[Dataset excerpts]

———

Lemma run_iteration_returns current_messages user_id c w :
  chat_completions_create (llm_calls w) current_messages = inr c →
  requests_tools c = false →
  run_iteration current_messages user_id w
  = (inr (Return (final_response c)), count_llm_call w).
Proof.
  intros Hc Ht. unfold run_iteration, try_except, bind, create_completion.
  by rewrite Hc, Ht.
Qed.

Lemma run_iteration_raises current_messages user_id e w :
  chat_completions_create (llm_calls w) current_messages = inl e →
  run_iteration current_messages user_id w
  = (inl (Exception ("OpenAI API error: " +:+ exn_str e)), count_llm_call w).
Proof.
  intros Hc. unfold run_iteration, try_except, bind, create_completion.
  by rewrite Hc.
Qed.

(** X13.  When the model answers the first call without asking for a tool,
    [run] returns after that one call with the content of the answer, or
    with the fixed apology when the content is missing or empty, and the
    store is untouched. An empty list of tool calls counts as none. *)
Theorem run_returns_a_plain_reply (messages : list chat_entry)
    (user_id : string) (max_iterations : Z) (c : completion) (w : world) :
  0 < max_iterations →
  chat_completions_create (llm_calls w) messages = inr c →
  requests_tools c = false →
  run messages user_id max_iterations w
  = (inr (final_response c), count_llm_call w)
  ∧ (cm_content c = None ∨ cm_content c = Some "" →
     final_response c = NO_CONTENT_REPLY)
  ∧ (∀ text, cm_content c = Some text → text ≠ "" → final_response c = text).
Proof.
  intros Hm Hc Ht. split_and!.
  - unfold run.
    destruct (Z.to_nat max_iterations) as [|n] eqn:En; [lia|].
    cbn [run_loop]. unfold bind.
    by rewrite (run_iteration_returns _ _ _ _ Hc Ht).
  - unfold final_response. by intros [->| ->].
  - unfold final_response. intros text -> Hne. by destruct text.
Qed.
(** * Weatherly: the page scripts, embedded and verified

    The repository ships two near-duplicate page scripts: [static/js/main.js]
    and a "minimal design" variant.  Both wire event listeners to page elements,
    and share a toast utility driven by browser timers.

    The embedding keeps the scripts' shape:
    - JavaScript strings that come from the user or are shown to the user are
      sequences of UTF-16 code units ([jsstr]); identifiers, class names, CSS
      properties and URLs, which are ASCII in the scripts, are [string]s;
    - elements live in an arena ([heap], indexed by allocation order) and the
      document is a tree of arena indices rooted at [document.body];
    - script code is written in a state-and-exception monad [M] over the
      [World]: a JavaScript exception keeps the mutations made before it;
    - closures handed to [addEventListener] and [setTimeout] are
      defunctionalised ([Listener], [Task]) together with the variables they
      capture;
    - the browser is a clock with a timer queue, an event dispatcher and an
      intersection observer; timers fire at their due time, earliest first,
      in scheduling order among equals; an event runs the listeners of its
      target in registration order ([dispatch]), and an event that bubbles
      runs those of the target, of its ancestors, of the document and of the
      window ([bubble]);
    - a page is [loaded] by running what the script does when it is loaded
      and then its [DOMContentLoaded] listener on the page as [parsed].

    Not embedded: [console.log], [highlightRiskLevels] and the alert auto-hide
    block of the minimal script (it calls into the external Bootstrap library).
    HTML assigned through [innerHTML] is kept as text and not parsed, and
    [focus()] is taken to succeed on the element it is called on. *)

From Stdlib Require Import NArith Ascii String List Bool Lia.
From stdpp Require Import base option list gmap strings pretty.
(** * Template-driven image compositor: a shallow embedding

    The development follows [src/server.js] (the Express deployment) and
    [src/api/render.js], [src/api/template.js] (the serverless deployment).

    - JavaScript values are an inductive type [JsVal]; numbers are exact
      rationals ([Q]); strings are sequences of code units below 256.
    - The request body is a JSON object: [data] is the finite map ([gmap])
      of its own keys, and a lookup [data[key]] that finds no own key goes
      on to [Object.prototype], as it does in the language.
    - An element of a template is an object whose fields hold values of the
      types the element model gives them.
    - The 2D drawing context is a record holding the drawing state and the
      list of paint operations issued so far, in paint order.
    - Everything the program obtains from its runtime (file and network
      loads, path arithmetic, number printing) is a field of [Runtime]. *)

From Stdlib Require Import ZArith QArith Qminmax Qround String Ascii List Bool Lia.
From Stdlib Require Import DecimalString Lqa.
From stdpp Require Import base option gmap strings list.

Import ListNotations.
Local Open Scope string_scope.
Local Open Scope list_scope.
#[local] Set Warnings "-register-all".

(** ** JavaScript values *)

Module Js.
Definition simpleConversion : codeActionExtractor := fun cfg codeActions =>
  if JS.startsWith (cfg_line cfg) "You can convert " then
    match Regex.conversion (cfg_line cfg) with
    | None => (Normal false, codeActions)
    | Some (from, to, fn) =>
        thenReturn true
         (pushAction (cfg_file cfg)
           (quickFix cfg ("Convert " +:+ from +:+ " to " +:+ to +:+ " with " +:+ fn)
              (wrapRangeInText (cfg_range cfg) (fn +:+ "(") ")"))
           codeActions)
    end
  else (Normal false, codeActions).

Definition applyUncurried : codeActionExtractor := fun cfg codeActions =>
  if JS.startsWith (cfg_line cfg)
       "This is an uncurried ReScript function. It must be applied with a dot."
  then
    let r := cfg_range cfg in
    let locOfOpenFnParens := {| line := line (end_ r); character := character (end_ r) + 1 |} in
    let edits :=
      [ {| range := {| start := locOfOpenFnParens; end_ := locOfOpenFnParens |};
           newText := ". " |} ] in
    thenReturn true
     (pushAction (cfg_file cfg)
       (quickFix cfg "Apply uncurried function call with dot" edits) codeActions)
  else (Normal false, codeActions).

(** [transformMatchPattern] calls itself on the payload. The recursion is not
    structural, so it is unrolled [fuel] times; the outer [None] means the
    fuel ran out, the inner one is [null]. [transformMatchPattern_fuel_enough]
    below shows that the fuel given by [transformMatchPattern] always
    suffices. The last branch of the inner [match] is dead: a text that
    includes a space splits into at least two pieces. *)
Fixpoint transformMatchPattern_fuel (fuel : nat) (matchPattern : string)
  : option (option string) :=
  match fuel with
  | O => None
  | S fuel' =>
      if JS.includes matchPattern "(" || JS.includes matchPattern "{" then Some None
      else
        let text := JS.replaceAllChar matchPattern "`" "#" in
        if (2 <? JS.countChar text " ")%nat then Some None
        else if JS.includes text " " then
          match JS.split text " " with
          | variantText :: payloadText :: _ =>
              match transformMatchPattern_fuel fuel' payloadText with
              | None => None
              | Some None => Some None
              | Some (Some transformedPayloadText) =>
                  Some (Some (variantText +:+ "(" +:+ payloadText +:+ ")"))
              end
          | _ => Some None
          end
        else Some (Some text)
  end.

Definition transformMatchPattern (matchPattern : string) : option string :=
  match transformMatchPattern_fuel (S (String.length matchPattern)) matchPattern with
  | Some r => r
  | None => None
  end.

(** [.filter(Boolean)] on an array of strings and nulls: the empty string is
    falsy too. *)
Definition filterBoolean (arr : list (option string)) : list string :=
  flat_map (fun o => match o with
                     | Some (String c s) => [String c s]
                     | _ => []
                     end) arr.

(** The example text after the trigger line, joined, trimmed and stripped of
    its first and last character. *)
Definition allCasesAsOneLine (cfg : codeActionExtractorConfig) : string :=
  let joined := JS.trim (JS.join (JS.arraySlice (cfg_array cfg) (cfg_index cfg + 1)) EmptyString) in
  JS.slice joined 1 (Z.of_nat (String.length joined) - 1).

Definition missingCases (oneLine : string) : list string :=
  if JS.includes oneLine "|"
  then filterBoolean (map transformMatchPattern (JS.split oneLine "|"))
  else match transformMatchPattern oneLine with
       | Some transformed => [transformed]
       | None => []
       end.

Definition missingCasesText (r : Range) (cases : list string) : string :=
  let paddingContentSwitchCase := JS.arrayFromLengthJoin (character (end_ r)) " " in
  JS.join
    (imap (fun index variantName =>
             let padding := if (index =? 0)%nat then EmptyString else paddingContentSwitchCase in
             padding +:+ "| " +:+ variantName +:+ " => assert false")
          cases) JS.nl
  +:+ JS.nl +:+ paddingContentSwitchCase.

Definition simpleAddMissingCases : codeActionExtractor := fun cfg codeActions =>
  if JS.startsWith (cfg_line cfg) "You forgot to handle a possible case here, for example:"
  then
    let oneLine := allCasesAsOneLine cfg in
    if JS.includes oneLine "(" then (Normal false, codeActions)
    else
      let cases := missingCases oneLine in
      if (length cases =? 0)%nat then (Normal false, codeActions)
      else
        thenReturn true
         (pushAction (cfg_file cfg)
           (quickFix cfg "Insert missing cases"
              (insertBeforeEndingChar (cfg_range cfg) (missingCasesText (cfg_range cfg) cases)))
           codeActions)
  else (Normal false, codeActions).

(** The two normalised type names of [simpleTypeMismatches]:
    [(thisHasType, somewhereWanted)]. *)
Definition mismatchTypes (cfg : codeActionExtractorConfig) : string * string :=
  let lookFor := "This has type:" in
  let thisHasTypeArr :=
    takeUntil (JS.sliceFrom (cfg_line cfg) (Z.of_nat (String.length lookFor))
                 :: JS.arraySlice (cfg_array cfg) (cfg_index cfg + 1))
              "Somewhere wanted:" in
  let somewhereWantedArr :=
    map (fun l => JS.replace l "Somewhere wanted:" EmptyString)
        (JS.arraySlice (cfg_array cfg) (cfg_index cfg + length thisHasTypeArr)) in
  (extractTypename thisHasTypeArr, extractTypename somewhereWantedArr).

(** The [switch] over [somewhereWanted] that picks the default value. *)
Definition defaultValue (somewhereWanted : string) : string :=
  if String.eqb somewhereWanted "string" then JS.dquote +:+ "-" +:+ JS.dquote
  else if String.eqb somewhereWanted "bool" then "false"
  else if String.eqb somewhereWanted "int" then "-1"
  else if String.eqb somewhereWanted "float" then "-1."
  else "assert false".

———

» Instructions for the task:
Please say only the number of lines in the data that hold "Import".

» Answer area:
6